Atopic Dermatitis (cont.)
Gary W. Cole, MD, FAAD
Dr. Cole is board certified in dermatology. He obtained his BA degree in bacteriology, his MA degree in microbiology, and his MD at the University of California, Los Angeles. He trained in dermatology at the University of Oregon, where he completed his residency.
William C. Shiel Jr., MD, FACP, FACR
Dr. Shiel received a Bachelor of Science degree with honors from the University of Notre Dame. There he was involved in research in radiation biology and received the Huisking Scholarship. After graduating from St. Louis University School of Medicine, he completed his Internal Medicine residency and Rheumatology fellowship at the University of California, Irvine. He is board-certified in Internal Medicine and Rheumatology.
In this Article
- Atopic dermatitis facts
- What is atopic dermatitis?
- What is the difference between atopic dermatitis and eczema?
- How common is atopic dermatitis?
- What causes atopic dermatitis?
- Is atopic dermatitis contagious?
- What are atopic dermatitis symptoms and signs?
- Can atopic dermatitis affect the face?
- What are the stages of atopic dermatitis?
- How is atopic dermatitis diagnosed?
- What factors can aggravate atopic dermatitis?
- What are skin irritants in patients with atopic dermatitis?
- What are allergens?
- What are aeroallergens?
- What is the treatment for atopic dermatitis?
- What is the hope for long-term management of atopic dermatitis?
- Find a local Dermatologist in your town
How is atopic dermatitis diagnosed?
Atopic dermatitis is generally diagnosed based on a physical exam and visual inspection of the skin by a physician or dermatologist. Additionally, the history given by the patient and contributory family history help to support the diagnosis. A physician may ask about any history of similar rashes and other medical problems, including hay fever (allergies) and asthma.
A skin biopsy (a sample of a small piece of skin that is sent to the lab for examination under the microscope) is rarely helpful to establish the diagnosis. Many patients with severe atopic disease may have elevated numbers of white blood cells of allergy (eosinophils counts) in the blood and/or and elevated serum IgE levels. These tests can support the diagnosis of atopic dermatitis. Additionally, gentle skin swabs (long cotton tip applicator or Q-tip) samples may be sent to the lab to exclude infections of the skin which may mimic atopic dermatitis.
Since itching tends to be the main common symptom of the disease for many patients, it is not possible to say all itching is atopic dermatitis. Itching may be seen in many other medical conditions that have nothing to do with eczema. Each patient experiences a unique combination of symptoms, and the symptoms and severity of the disease may vary over time. The doctor bases the diagnosis on the individual's symptoms and may need to see the patient several times to make an accurate diagnosis. It is important for the doctor to rule out other diseases and conditions that might cause skin irritation. In some cases, the family doctor or pediatrician may refer the patient to a dermatologist or allergist (allergy specialist) for further evaluation.

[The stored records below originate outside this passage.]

Lemma exec_clock_total e s lr rest :
  ui_inv s -> timers (lv s) = (1%nat, clock_tm lr) :: rest -> tm_wf (localtime e (now e)) ->
  exists s', lv_timer_exec 1%nat e s = Ok (tt, s').
Proof.
  intros Hi Ht Hwf. rewrite lv_timer_exec_unfold, Ht.
  cbn [timer_lookup Nat.eqb clock_tm period last_run timer_cb].
  destruct (1000 <=? tick e - lr); [|by eexists].
  unfold bind at 1.
  change (set_lv _ e s)
    with (Ok (tt, set_timers (timer_update 1%nat (fired (tick e)) (timers (lv s))) s)).
  cbv beta iota. rewrite Ht. cbn [timer_update Nat.eqb].
  set (s1 := set_timers _ s).
  assert (Hi1 : ui_inv s1) by (by eapply ui_inv_ext; [| |exact Hi]).
  destruct (refresh_total e s1 Hi1 Hwf) as [s2 H2].
  unfold bind at 1. cbn [run_timer_cb]. unfold clock_update_cb. rewrite H2.
  destruct (refresh_effect e s1 tt s2 Hi1 H2) as (_ & Ht2 & _).
  erewrite finish_timer_clock; [by eexists|]. rewrite Ht2. reflexivity.
Qed.

Lemma exec_splash_total df e0 e s :
  phase_pending df e0 s -> exists s', lv_timer_exec 0%nat e s = Ok (tt, s').
Proof.
  intros (Hi & [lr Ht] & _). rewrite lv_timer_exec_unfold, Ht.
  cbn [timer_lookup Nat.eqb splash_tm period last_run timer_cb].
  destruct (4000 <=? tick e - tick e0); [|by eexists].
  unfold bind at 1.
  change (set_lv _ e s)
    with (Ok (tt, set_timers (timer_update 0%nat (fired (tick e)) (timers (lv s))) s)).
  cbv beta iota. rewrite Ht. cbn [timer_update Nat.eqb].
  set (s1 := set_timers _ s).
  assert (Hi1 : ui_inv s1) by (by eapply ui_inv_ext; [| |exact Hi]).
  destruct (loading_timer_cb_effect e s1 Hi1) as (o1 & o3 & Ho1 & Ho3 & Hcb).
  unfold bind at 1. cbn [run_timer_cb]. rewrite Hcb.
  destruct (transition_effect s1 o1 o3 Ho1 Ho3) as (_ & Ht2 & _).
  unfold finish_timer, bind, get. rewrite Ht2.
  subst s1. cbn [set_timers lv timers with_timers timer_lookup Nat.eqb].
  destruct (repeat_count _ =? 0); by eexists.
Qed.
(** Run [body] on the part of the visited object that [r] refers to and
    write the result back. *)
Definition zoom (r : ref) (body : V * state -> V * state) (st : V * state)
  : V * state :=
  match tgt st.2 with
  | None => st
  | Some whole =>
      match ref_get r whole with
      | None => (st.1, fail st.2)
      | Some part =>
          let st' := body (st.1, set_tgt (Some part) st.2) in
          (st'.1, set_tgt (part' ← tgt st'.2; Some (ref_put r part' whole)) st'.2)
      end
  end.

(** The lambda of [visit<niltarget>] (lines 168-172): it visits a fresh
    local [ntn]; the captured [nt] is not used.  [nil] stands for
    [rpoco::visit<niltarget>]. *)
Definition sink_callback (nil : V * option niltarget -> V * option niltarget)
    (propname : string) (st : V * option niltarget) : V * option niltarget :=
  match st.2 with
  | None => st
  | Some nt =>
      let st' := nil (st.1, Some Niltarget) in
      (st'.1, _ ← st'.2; Some nt)
  end.

(** [visit<niltarget>] (lines 147-175).  A [switch] with no matching case
    does nothing.  The locals [d], [b] and [str] are dropped after the leaf
    visit.  [n] bounds the depth of nested calls. *)
Fixpoint visit_niltarget (n : nat) (st : V * option niltarget)
  : V * option niltarget :=
  match n with
  | O => (st.1, None)
  | S n' =>
      match st.2 with
      | None => st
      | Some nt =>
          let '(vtn, v) := peek st.1 in
          match vtn with
          | vt_null => (visit_null v, Some nt)
          | vt_number => ((visit_double 0%float v).2, Some nt)
          | vt_bool => ((visit_bool false v).2, Some nt)
          | vt_string => ((visit_string EmptyString v).2, Some nt)
          | vt_array | vt_object =>
              (consume vtn (sink_callback (visit_niltarget n')) (v, Some nt)).2
          | vt_none | vt_error => (v, Some nt)
          end
      end
  end.

(** [field<F>::visit(v,p)] (lines 287-289), with [rec F] standing for
    [rpoco::visit<F>]. *)
Definition field_visit (rec : shape -> V * state -> V * state) (m : member)
    (st : V * state) : V * state :=
  zoom (slot (m_offset m)) (rec (m_type m)) st.

(** The lambda of the generic [visit<F>] (lines 97-107), for class [c]. *)
Definition class_callback (rec : shape -> V * state -> V * state)
    (nil : V * option niltarget -> V * option niltarget)
    (c : string) (n : string) (st : V * state) : V * state :=
  match tgt st.2 with
  | None => st
  | Some _ =>
      let ti := registry c (regs st.2) in
      if negb (has n ti) then
        let st' := nil (st.1, Some Niltarget) in
        (st'.1, match st'.2 with Some _ => st.2 | None => fail st.2 end)
      else
        let '(p, ti') := index_name n ti in
        let s := set_regs (<[c := ti']> (regs st.2)) st.2 in
        match deref p ti' with
        | None => (st.1, fail s)
        | Some m => field_visit rec m (st.1, s)
        end
  end.

(** One iteration of the production loop of [visit<F>] (lines 116-117):
    the visitor is handed the member's name by reference, then the member
    visits its field. *)
Definition class_produce_member (rec : shape -> V * state -> V * state)
    (c : string) (i : nat) (st : V * state) : V * state :=
  match tgt st.2 with
  | None => st
  | Some _ =>
      let ti := registry c (regs st.2) in
      match index_int (Z.of_nat i) ti with
      | Some (Some j) =>
          match fields ti !! j with
          | None => (st.1, fail st.2)
          | Some m =>
              let '(name', v) := visit_string (m_name m) st.1 in
              let ti' := set_name j name' ti in
              let s := set_regs (<[c := ti']> (regs st.2)) st.2 in
              match index_int (Z.of_nat i) ti' ≫= (fun p => deref p ti') with
              | None => (v, fail s)
              | Some m' => field_visit rec m' (v, s)
              end
          end
      | _ => (st.1, fail st.2)
      end
  end.

(** The generic [visit<F>] (lines 92-121) for a class [c] that carries
    [RPOCO].  [size()] does not change while the loop runs, so the loop
    bound is read once. *)
Definition visit_class (rec : shape -> V * state -> V * state)
    (nil : V * option niltarget -> V * option niltarget)
    (c : string) (st : V * state) : V * state :=
  match tgt st.2 with
  | Some (VObj _) =>
      match d ← decls !! c; rpoco_type_info_get d (registry c (regs st.2)) with
      | None => (st.1, fail st.2)
      | Some ti =>
          let st1 := (st.1, set_regs (<[c := ti]> (regs st.2)) st.2) in
          let '(reading, st2) := consume vt_object (class_callback rec nil c) st1 in
          if reading then st2
          else
            let st3 := (produce_start vt_object st2.1, st2.2) in
            let st4 :=
              foldl (fun st i => class_produce_member rec c i st) st3
                    (seq 0 (Z.to_nat (size (registry c (regs st3.2))))) in
            (produce_end vt_object st4.1, st4.2)
      end
  | _ => (st.1, fail st.2)
  end.

(** The lambda of the map visit (lines 126-129): [visit<F>(v, mp[x])]. *)
Definition map_callback (rec : V * state -> V * state) (F : shape)
    (x : string) (st : V * state) : V * state :=
  match tgt st.2, value_init F with
  | Some (VMap mp), Some dflt =>
      zoom (entry x) rec
           (st.1, set_tgt (Some (VMap (map_subscript x dflt mp))) st.2)
  | None, _ => st
  | _, _ => (st.1, fail st.2)
  end.

(** Iteration [i] of the production loop of the map visit (lines
    136-139): the loop variable is a copy of the entry, so the key the
    visitor may write is lost, and of the mapped value only the pointees
    are the map's own. *)
Definition map_produce_entry (rec : V * state -> V * state)
    (i : nat) (st : V * state) : V * state :=
  match tgt st.2 with
  | None => st
  | Some (VMap m) =>
      match m !! i with
      | Some p =>
          let v := (visit_string p.1 st.1).2 in
          zoom (entry_copy i) rec (v, st.2)
      | None => (st.1, fail st.2)
      end
  | Some _ => (st.1, fail st.2)
  end.
(** Lines 191-241 without the monad, when the arrays of [self] have the
    expected shapes and line 216 does not divide by zero. *)
Lemma evaluate_cycle_ok sm (bm be : VisionBuf E) st (ratio : Q) :
  shaped (Loop.model st) ->
  drop_ratio (frames_dropped_of st) = Some ratio ->
  exists r,
    eval bm (Some be) (fst (fst (calibrate sm st))) (snd (fst (calibrate sm st)))
         (inputs_of sm) (0 <? dropped_of st)%Z (Loop.model st) = Some r
    /\ evaluate_cycle sm bm be st
       = Some ({| Loop.use_extra_client := Loop.use_extra_client st;
                  Loop.main_wide_camera := Loop.main_wide_camera st;
                  Loop.vipc_client_main := Loop.vipc_client_main st;
                  Loop.vipc_client_extra := Loop.vipc_client_extra st;
                  Loop.model := self' r;
                  Loop.frame_dropped_filter :=
                    fst (FirstOrderFilter.update (Loop.frame_dropped_filter st)
                                                 (filter_input_of st));
                  Loop.frame_id := Sm.frameId sm;
                  Loop.last_vipc_frame_id :=
                    Vipc.frame_id (Loop.vipc_client_main st);
                  Loop.run_count := (Loop.run_count st + 1)%Z;
                  Loop.model_transform_main := fst (fst (calibrate sm st));
                  Loop.model_transform_extra := snd (fst (calibrate sm st));
                  Loop.live_calib_seen := snd (calibrate sm st);
                  Loop.buf_main := Loop.buf_main st;
                  Loop.buf_extra := Loop.buf_extra st |},
               {| vipc_dropped_frames := dropped_of st;
                  frames_dropped := frames_dropped_of st;
                  frame_drop_ratio := ratio;
                  prepare_only := (0 <? dropped_of st)%Z;
                  model_output := ret r |},
               (if (0 <? dropped_of st)%Z
                then [EvLogError (SkippingModelEval (dropped_of st))] else [])
               ++ events r).
Proof.
  intros Hs Hr.
  pose proof (inputs_of_shaped sm) as Hi.
  destruct (cycle_eval_total sm bm be st Hs) as [r Hev].
  exists r. split; [exact Hev|].
  unfold evaluate_cycle.
  destruct (calibrate sm st) as [[mm me] seen]. cbn [fst snd] in *.
  unfold inputs_of in Hev.
  destruct (vec_desire_ok (Sm.desire sm)) as (v & Hv & _).
  destruct (traffic_convention_ok (Sm.isRHD sm)) as (c & Hc & _).
  rewrite Hv, Hc in *. cbn [bind].
  unfold frames_dropped_of, filter_input_of, dropped_of in *.
  destruct (FirstOrderFilter.update _ _) as [filt filtered]. cbn [fst snd] in *.
  rewrite Hr. cbn [bind]. rewrite Hev. reflexivity.
Qed.

End LoopFacts.

Section CycleFacts.

Context {E : Collaborators}.
Implicit Types (st : Loop.t E) (sm : Sm.t) (s : ModelState E).

(** What the steps before line 92 do to the engine and to the world, for
    a call with a wide buffer. *)
Lemma staged_effects (bm be : VisionBuf E) (t tw : Matrix) (inp : Inputs.t) s :
  let cl1 := getCLBuffer E "input_imgs" in
  let cl2 := getCLBuffer E "big_input_imgs" in
  let T1 := snd (prepare E (frame s) bm (warp_argument t) cl1) in
  let T2 := snd (prepare E (wide_frame s) be (warp_argument tw) cl2) in
  model (fst (staged bm (Some be) t tw inp s))
  = {| Onnx.input_imgs := Some T1; Onnx.big_input_imgs := Some T2 |}
  /\ snd (staged bm (Some be) t tw inp s)
     = [EvLogInfo DesireEnqueued;
        EvGetCLBuffer "input_imgs";
        EvPrepare MainCam bm (warp_argument t) cl1;
        EvSetInputBuffer "input_imgs" T1;
        EvLogInfo ImageAdded;
        EvGetCLBuffer "big_input_imgs";
        EvPrepare WideCam be (warp_argument tw) cl2;
        EvSetInputBuffer "big_input_imgs" T2;
        EvLogInfo ExtraImageAdded].
Proof.
  unfold staged. cbv zeta.
  set (s2 := set_side_inputs _ _ _).
  unfold prepare_main. cbv zeta. change (frame s2) with (frame s).
  destruct (prepare E (frame s) bm (warp_argument t) _) as [f1 T1].
  cbn [fst snd]. unfold prepare_wide. cbv zeta.
  change (wide_frame (set_main_image f1 T1 s2)) with (wide_frame s).
  destruct (prepare E (wide_frame s) be (warp_argument tw) _) as [f2 T2].
  cbn [fst snd]. split; reflexivity.
Qed.

(** What a call with a wide buffer does to the engine and to the world. *)
Lemma eval_effects (bm be : VisionBuf E) (t tw : Matrix) (inp : Inputs.t)
  (po : bool) s r :
  shaped s -> inputs_shaped inp ->
  eval bm (Some be) t tw inp po s = Some r ->
  let cl1 := getCLBuffer E "input_imgs" in
  let cl2 := getCLBuffer E "big_input_imgs" in
  let T1 := snd (prepare E (frame s) bm (warp_argument t) cl1) in
  let T2 := snd (prepare E (wide_frame s) be (warp_argument tw) cl2) in
  model (self' r)
  = {| Onnx.input_imgs := Some T1; Onnx.big_input_imgs := Some T2 |}
  /\ events r
     = [EvLogInfo DesireEnqueued;
        EvGetCLBuffer "input_imgs";
        EvPrepare MainCam bm (warp_argument t) cl1;
        EvSetInputBuffer "input_imgs" T1;
        EvLogInfo ImageAdded;
        EvGetCLBuffer "big_input_imgs";
        EvPrepare WideCam be (warp_argument tw) cl2;
        EvSetInputBuffer "big_input_imgs" T2;
        EvLogInfo ExtraImageAdded]
       ++ (if po then []
           else [EvExecute; EvLogInfo ExecutionFinished;
                 EvLogInfo FeaturesEnqueued]).
Proof.
  intros Hs Hi Hev. rewrite eval_staged in Hev by assumption.
  cbv zeta in Hev.
  destruct (staged_effects bm be t tw inp s) as [Hm He]. cbv zeta in Hm, He.
  cbv zeta.
  destruct po; apply Some_eq in Hev; subst r;
    cbn [self' events set_features model]; rewrite Hm, He;
    split; reflexivity.
Qed.

(** A cycle whose frames were synchronised, when the arrays of [self] have
    the expected shapes and line 216 does not divide by zero. *)
Lemma cycle_synced sm st st1 (bm be : VisionBuf E) ev1 (ratio : Q) :
  shaped (Loop.model st) ->
  sync_frames st = (st1, Synced bm be, ev1) ->
  drop_ratio (frames_dropped_of st1) = Some ratio ->
  Loop.model st1 = Loop.model st
  /\ exists r st',
    eval bm (Some be) (fst (fst (calibrate sm st1)))
         (snd (fst (calibrate sm st1)))
         (inputs_of sm) (0 <? dropped_of st1)%Z (Loop.model st) = Some r
    /\ Loop.model st' = self' r
    /\ Loop.frame_dropped_filter st'
       = fst (FirstOrderFilter.update (Loop.frame_dropped_filter st1)
                                      (filter_input_of st1))
    /\ Loop.run_count st' = (Loop.run_count st1 + 1)%Z
    /\ Loop.last_vipc_frame_id st' = Vipc.frame_id (Loop.vipc_client_main st1)
    /\ Loop.model_transform_main st' = fst (fst (calibrate sm st1))
    /\ Loop.model_transform_extra st' = snd (fst (calibrate sm st1))
    /\ Loop.live_calib_seen st' = snd (calibrate sm st1)
    /\ cycle sm st
       = Some (st',
               Evaluated {| vipc_dropped_frames := dropped_of st1;
                            frames_dropped := frames_dropped_of st1;
                            frame_drop_ratio := ratio;
                            prepare_only := (0 <? dropped_of st1)%Z;
                            model_output := ret r |},
               ev1 ++ (if (0 <? dropped_of st1)%Z
                       then [EvLogError (SkippingModelEval (dropped_of st1))]
                       else [])
                   ++ events r).
Proof.
  intros Hs Hsy Hr.
  assert (Hm : Loop.model st1 = Loop.model st).
  { destruct (sync_frames_is_set_clients st) as (m & e & b & b' & Heq).
    rewrite Hsy in Heq. cbn [fst] in Heq. rewrite Heq. reflexivity. }
  split; [exact Hm|].
  assert (Hs1 : shaped (Loop.model st1)) by (rewrite Hm; exact Hs).
  destruct (evaluate_cycle_ok sm bm be st1 ratio Hs1 Hr) as (r & Hev & Hcy).
  eassert (Hc : cycle sm st = Some (_, _, _)).
  { unfold cycle. rewrite Hsy, Hcy. cbn [bind fst snd]. reflexivity. }
  exists r.
  match type of Hc with _ = Some (?x, _, _) => exists x end.
  split; [rewrite <- Hm; exact Hev|].
  repeat (split; [reflexivity|]). exact Hc.
Qed.
(** One round of the loop on a store option, with the string it takes. *)
Lemma parse_items_store (arg : string) (a : action) (os : string)
    (ex : option string) (rest : list (string * argclass)) (st : pstate) (w : world) :
  kind a = StoreAction ->
  let run := parse_items ap ((arg, ClsO (Some a, os, ex)) :: rest) st w in
  (exists msg, run = error_at msg w) \/
  (exists v rest',
     ((ex <> None /\ rest' = rest) \/ (ex = None /\ exists v0, rest = (v0, ClsA) :: rest')) /\
     run = parse_items ap rest' (after_store st a v) w).
Proof.
  intros K. simpl. unfold parse_items. simpl.
  fold (Argparse.consume_optional str_repr ap a os ex rest).
  fold (Argparse.take_actions py_int py_float str_repr format_usage format_help).
  fold parse_items.
  rewrite (consume_optional_store str_repr ap a os ex rest K).
  destruct ex as [e|].
  - unfold bind.
    rewrite (take_actions_store_one py_int py_float str_repr format_usage format_help
               ap st a e os w K).
    destruct (Argparse.get_values py_int py_float str_repr a [e]) as [msg|v].
    + left. exists msg. reflexivity.
    + right. exists v, rest. split; [left; split; [discriminate|reflexivity]|reflexivity].
  - destruct rest as [|[v0 [| |t]] rest']; try (left; eexists; reflexivity).
    unfold bind.
    rewrite (take_actions_store_one py_int py_float str_repr format_usage format_help
               ap st a v0 os w K).
    destruct (Argparse.get_values py_int py_float str_repr a [v0]) as [msg|v].
    + left. exists msg. reflexivity.
    + right. exists v, rest'. split; [right; split; [reflexivity|eexists; reflexivity]|].
      reflexivity.
Qed.

(** A string that no option can take ends up among the extras. *)
Lemma parse_items_leaves_extras (n : nat) :
  forall (items : list (string * argclass)) (st st' : pstate) (w w' : world),
    (List.length items <= n)%nat ->
    parse_items ap items st w = (Return st', w') ->
    extras st <> [] \/ (exists s cls, In (s, cls) items /\ never_consumed cls) ->
    extras st' <> [].
Proof.
  induction n as [|n IH]; intros items st st' w w' Hlen Hrun Hor.
  - destruct items; [|simpl in Hlen; lia]. injection Hrun as <- _.
    destruct Hor as [H|(s & cls & [] & _)]. exact H.
  - destruct items as [|[arg cls] rest].
    { injection Hrun as <- _. destruct Hor as [H|(s & cls & [] & _)]. exact H. }
    simpl in Hlen.
    assert (Hextra : parse_items ap rest (add_extra st arg) w = (Return st', w') ->
                     extras st' <> []).
    { intros H. apply (IH rest (add_extra st arg) st' w w'); [lia|exact H|].
      left. simpl. destruct (extras st); discriminate. }
    destruct cls as [| |[[[a|] os] ex]];
      try (rewrite (parse_items_extra py_int py_float str_repr format_usage format_help)
             in Hrun by exact Logic.I; exact (Hextra Hrun)).
    destruct (parse_items_option py_int py_float str_repr format_usage format_help
                ap arg a os ex rest st w)
      as [[msg Hm]|[[K Hh]|(K & _)]].
    { fold parse_items in Hm. rewrite Hm in Hrun. discriminate. }
    { fold parse_items in Hh. rewrite Hh in Hrun. discriminate. }
    destruct (parse_items_store arg a os ex rest st w K) as [[msg Hm]|(v & rest' & Hr & Hgo)].
    { rewrite Hm in Hrun. discriminate. }
    rewrite Hgo in Hrun.
    apply (IH rest' (after_store st a v) st' w w').
    + destruct Hr as [[_ ->]|[_ [v0 ->]]]; simpl in *; lia.
    + exact Hrun.
    + destruct Hor as [H|(s & c & Hin & Hn)]; [left; exact H|].
      right. exists s, c. split; [|exact Hn].
      destruct Hin as [[= <- <-]|Hin]; [destruct Hn|].
      destruct Hr as [[_ ->]|[_ [v0 ->]]]; [exact Hin|].
      destruct Hin as [[= <- <-]|Hin]; [destruct Hn|exact Hin].
Qed.
(** X9. [NewRotate].  When the file cannot be opened the process exits
    with code 1 after the standard library's logger has printed the
    error, and no file has changed.  Otherwise the logger returned rotates,
    has the level, prefix and flags given, carries the suffix of the
    clock, and is attached to the file at the path: a file that was there
    keeps its entries (the file is opened for appending), a new one is
    empty. *)
Theorem NewRotate_spec (name pre : string) (flg : Z) (lvl : Level) (w : World) :
  (forall msg,
     faults w (syscalls w) = Some msg ->
     exists w',
       NewRotate name pre flg lvl w = Exits 1 w' /\
       fs w' = fs w /\
       events_since w w' =
       [EvOpenFile name (inr (PathError "open" name msg));
        EvOutput log_std 2 (Sprint [VError (PathError "open" name msg)])]) /\
  (faults w (syscalls w) = None ->
   exists l w',
     NewRotate name pre flg lvl w = Returns l w' /\
     attached l w' /\
     shouldRotate l = true /\ level l = lvl /\ fileName l = name /\
     prefix (logger l) = pre /\ flag (logger l) = flg /\
     timeSuffix l = clock w (ticks w) /\
     (dir (fs w) !! name = None -> file_entries w' name = Some []) /\
     (is_Some (dir (fs w) !! name) ->
      file_entries w' name = file_entries w name) /\
     exists f, events_since w w' = [EvOpenFile name (inl f)]).
Proof.
  split.
  - intros msg Hf. unfold NewRotate, bind, OpenFile. simpl. rewrite Hf.
    eexists. split; [reflexivity|]. split; [reflexivity|].
    apply events_since_app. simpl. now rewrite <- app_assoc.
  - intros Hf. unfold NewRotate, bind.
    destruct (dir (fs w) !! name) as [ino|] eqn:Hd.
    + rewrite (OpenFile_existing name ino) by assumption.
      eexists _, _. split; [reflexivity|]. simpl.
      split.
      { eexists _, ino. simpl. rewrite lookup_insert_eq. auto. }
      split_and!; try reflexivity.
      * discriminate.
      * eexists. apply events_since_app. reflexivity.
    + rewrite OpenFile_new by assumption.
      eexists _, _. split; [reflexivity|]. simpl.
      split.
      { eexists _, _. simpl. rewrite !lookup_insert_eq. auto. }
      split_and!; try reflexivity.
      * intros _. unfold file_entries. simpl. now rewrite !lookup_insert_eq.
      * intros [? ?]. discriminate.
      * eexists. apply events_since_app. reflexivity.
Qed.
(** X21.  In the output of either engine a surface form of its table
    stands as a whole word, whatever the case, only just after an
    opening brace, as it does in a placeholder. *)
Theorem remaining_words_follow_a_brace (text t p q : str) :
  (In t (all_forms apl_rules) ->
   Apl.identify_architectural_terms text = p ++ q -> whole_word_at t p q ->
   exists p', p = p' ++ ["{"%char]) /\
  (In t (map fst Uia.replaceable_terms) ->
   Uia.identify_domain_specific_terms text = p ++ q -> whole_word_at t p q ->
   exists p', p = p' ++ ["{"%char]).
Proof.
  assert (forall b, after_brace (last_of p b) -> b = None ->
                    exists p', p = p' ++ ["{"%char]) as Last.
  { intros b H ->. unfold after_brace in H.
    destruct p as [|x p0] using rev_ind; [discriminate|].
    rewrite last_of_snoc in H. injection H as ->. now exists p0. }
  split; intros I E H.
  - apply (Last None); [|reflexivity].
    assert (forallb (fun t => word_form t && settled (keeps_guard t) t apl_rules)
                    (all_forms apl_rules) = true) as A by (vm_compute; reflexivity).
    rewrite forallb_forall in A. specialize (A t I).
    apply andb_true_iff in A. destruct A as [F S].
    rewrite (apl_engine text) in E.
    apply (guarded_after_brace t F apl_rules text S p q E H).
  - apply (Last None); [|reflexivity].
    rewrite uia_live_engine in E.
    assert (forallb (fun t => word_form t && settled (keeps_guard t) t uia_live_rules)
                    (firstn 10 (map fst Uia.replaceable_terms)) = true) as A
        by (vm_compute; reflexivity).
    rewrite forallb_forall in A.
    change (map fst Uia.replaceable_terms)
      with (firstn 10 (map fst Uia.replaceable_terms)
              ++ [lit "established " ++ lit "patterns"; lit "major " ++ lit "patterns"]) in I.
    apply in_app_or in I. destruct I as [I|I].
    + specialize (A t I). apply andb_true_iff in A. destruct A as [F S].
      apply (guarded_after_brace t F uia_live_rules text S p q E H).
    + exfalso. apply H.
      revert E. change uia_live_rules
        with (firstn 9 uia_rules
                ++ [(Uia.term_pattern (lit "patterns"), lit "{{patterns}}")]).
      rewrite rewrite_all_app. unfold rewrite_all at 1. cbn [fold_left fst snd].
      intros E.
      destruct I as [<-|[<-|[]]].
      * apply (long_form_nowhere (lit "patterns") (lit "established ") (lit "{{patterns}}")
                 eq_refl eq_refl eq_refl eq_refl eq_refl eq_refl eq_refl None _ _
                 (sub_scanned (Uia.term_pattern (lit "patterns")) (lit "{{patterns}}") eq_refl
                    (rewrite_all (firstn 9 uia_rules) text)) None p q E).
      * apply (long_form_nowhere (lit "patterns") (lit "major ") (lit "{{patterns}}")
                 eq_refl eq_refl eq_refl eq_refl eq_refl eq_refl eq_refl None _ _
                 (sub_scanned (Uia.term_pattern (lit "patterns")) (lit "{{patterns}}") eq_refl
                    (rewrite_all (firstn 9 uia_rules) text)) None p q E).
Qed.

Lemma remaining_words_follow_a_brace_witness :
  In (lit "regions") (all_forms apl_rules) /\
  Apl.identify_architectural_terms (lit "Regions") = lit "{{" ++ lit "regions}}" /\
  whole_word_at (lit "regions") (lit "{{") (lit "regions}}") /\
  exists p', lit "{{" = p' ++ ["{"%char].
Proof.
  assert (In (lit "regions") (all_forms apl_rules)) as I by (vm_compute; tauto).
  assert (Apl.identify_architectural_terms (lit "Regions") = lit "{{" ++ lit "regions}}")
    as E by (vm_compute; reflexivity).
  assert (whole_word_at (lit "regions") (lit "{{") (lit "regions}}")) as H
      by (vm_compute; discriminate).
  split; [exact I|]. split; [exact E|]. split; [exact H|].
  apply (proj1 (remaining_words_follow_a_brace (lit "Regions") (lit "regions")
                  (lit "{{") (lit "regions}}")) I E H).
Defined.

Skin scratch/prick tests (which involve scratching or pricking the skin with a needle that contains a small amount of a suspected allergen) and blood tests for airborne allergens generally are not as useful in diagnosing atopic dermatitis as a medical history and careful observation of symptoms. However, they may occasionally help the doctor rule out or confirm a specific allergen that might be considered important in the diagnosis. Negative results on skin tests are reliable and may help rule out the possibility that certain substances are causing skin inflammation in the patient. However, positive skin scratch/prick test results are difficult to interpret in people with atopic dermatitis and are often inaccurate.
Major and minor features of atopic dermatitis
- Characteristic rash in locations typical of the disease (arm folds and behind knees)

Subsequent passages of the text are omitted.